Extract every record, keeping each one exactly as it is.

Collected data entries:
*-*-*

(** ** A concrete encoding *)

Definition peerTuple (p : Peer) :=
  (pNodeID p, pAddress p, pRegion p, pZone p, pRack p, pHost p, pStatus p, pLastHeartbeat p).
Definition tuplePeer t : Peer :=
  let '(a, b, c, d, e, f, g, h) := t in mkPeer a b c d e f g h.
Definition artifactTuple (a : ArtifactRecord) := (aArtifactID a, aName a, aVersion a, map Byte.to_nat (aManifestJSON a)).
Definition tupleArtifact t : ArtifactRecord :=
  let '(a, b, c, d) := t in mkArtifact a b c (map (fun n => default x00 (Byte.of_nat n)) d).

Definition demoStoreCodec : StoreCodec := {|
  marshalPeer := fun p => countEncode (peerTuple p);
  unmarshalPeer := fun b => tuplePeer <$> countDecode b;
  marshalPeers := fun l => countEncode (map peerTuple l);
  unmarshalPeers := fun b => map tuplePeer (default [] (countDecode b));
  marshalArtifact := fun a => countEncode (artifactTuple a);
  unmarshalArtifact := fun b => tupleArtifact <$> countDecode b;
  marshalStrings := fun l => countEncode l;
  unmarshalStrings := fun b => default [] (countDecode b)
|}.

Lemma demoStoreCodec_laws : StoreCodecLaws (H:=demoStoreCodec).
Proof.
  split.
  - intros [] _. cbn. by rewrite countDecode_encode.
  - intros [i n v j] _. cbn. rewrite countDecode_encode. simpl. f_equal. f_equal.
    rewrite map_map. rewrite <- (map_id j) at 2. apply map_ext. intros b. by rewrite Byte.of_to_nat.
  - intros l _. cbn. by rewrite countDecode_encode.
Qed.

(** ** A node that seeds and is read back through the cache *)

Definition demoPeer : Peer := mkPeer "n1" "10.0.0.1:7000" "eu" "eu-1" "r1" "h1" "HEALTHY" None.

Definition demoHistory : list (Z * request) :=
  [(1%Z, RUpsertPeer demoPeer); (2%Z, RReportChunks "n1" ["c"]); (3%Z, RLocateChunkNodes "c");
   (4%Z, RHeartbeat "n1"); (5%Z, RReportChunks "n2" ["c"]); (6%Z, RDeregisterPeer "n1")].

Lemma CachedStore_refines_witness :
  exists c h', history (St:=cachedStore (SC:=demoStoreCodec)) demoHistory
      (Cached.Wrap Mem.NewMemory (MemCache.NewMemory 0) 0) = Ok c
    /\ heartbeatsKept h' demoHistory /\ history h' Mem.NewMemory = Ok (Cached.inner c).
Proof.
  destruct (CachedStore_refines (SC:=demoStoreCodec) (SL:=demoStoreCodec_laws) 0 0 demoHistory) as (c & h' & H1 & H2 & H3 & _).
  - vm_compute. reflexivity.
  - exists c, h'. split; [exact H1|]. split; [exact H2|exact H3].
Defined.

*-*-*

Answer box:
(** ** A concrete encoding *)

Definition peerTuple (p : Peer) :=
  (pNodeID p, pAddress p, pRegion p, pZone p, pRack p, pHost p, pStatus p, pLastHeartbeat p).
Definition tuplePeer t : Peer :=
  let '(a, b, c, d, e, f, g, h) := t in mkPeer a b c d e f g h.
Definition artifactTuple (a : ArtifactRecord) := (aArtifactID a, aName a, aVersion a, map Byte.to_nat (aManifestJSON a)).
Definition tupleArtifact t : ArtifactRecord :=
  let '(a, b, c, d) := t in mkArtifact a b c (map (fun n => default x00 (Byte.of_nat n)) d).

Definition demoStoreCodec : StoreCodec := {|
  marshalPeer := fun p => countEncode (peerTuple p);
  unmarshalPeer := fun b => tuplePeer <$> countDecode b;
  marshalPeers := fun l => countEncode (map peerTuple l);
  unmarshalPeers := fun b => map tuplePeer (default [] (countDecode b));
  marshalArtifact := fun a => countEncode (artifactTuple a);
  unmarshalArtifact := fun b => tupleArtifact <$> countDecode b;
  marshalStrings := fun l => countEncode l;
  unmarshalStrings := fun b => default [] (countDecode b)
|}.

Lemma demoStoreCodec_laws : StoreCodecLaws (H:=demoStoreCodec).
Proof.
  split.
  - intros [] _. cbn. by rewrite countDecode_encode.
  - intros [i n v j] _. cbn. rewrite countDecode_encode. simpl. f_equal. f_equal.
    rewrite map_map. rewrite <- (map_id j) at 2. apply map_ext. intros b. by rewrite Byte.of_to_nat.
  - intros l _. cbn. by rewrite countDecode_encode.
Qed.

(** ** A node that seeds and is read back through the cache *)

Definition demoPeer : Peer := mkPeer "n1" "10.0.0.1:7000" "eu" "eu-1" "r1" "h1" "HEALTHY" None.

Definition demoHistory : list (Z * request) :=
  [(1%Z, RUpsertPeer demoPeer); (2%Z, RReportChunks "n1" ["c"]); (3%Z, RLocateChunkNodes "c");
   (4%Z, RHeartbeat "n1"); (5%Z, RReportChunks "n2" ["c"]); (6%Z, RDeregisterPeer "n1")].

Lemma CachedStore_refines_witness :
  exists c h', history (St:=cachedStore (SC:=demoStoreCodec)) demoHistory
      (Cached.Wrap Mem.NewMemory (MemCache.NewMemory 0) 0) = Ok c
    /\ heartbeatsKept h' demoHistory /\ history h' Mem.NewMemory = Ok (Cached.inner c).
Proof.
  destruct (CachedStore_refines (SC:=demoStoreCodec) (SL:=demoStoreCodec_laws) 0 0 demoHistory) as (c & h' & H1 & H2 & H3 & _).
  - vm_compute. reflexivity.
  - exists c, h'. split; [exact H1|]. split; [exact H2|exact H3].
Defined.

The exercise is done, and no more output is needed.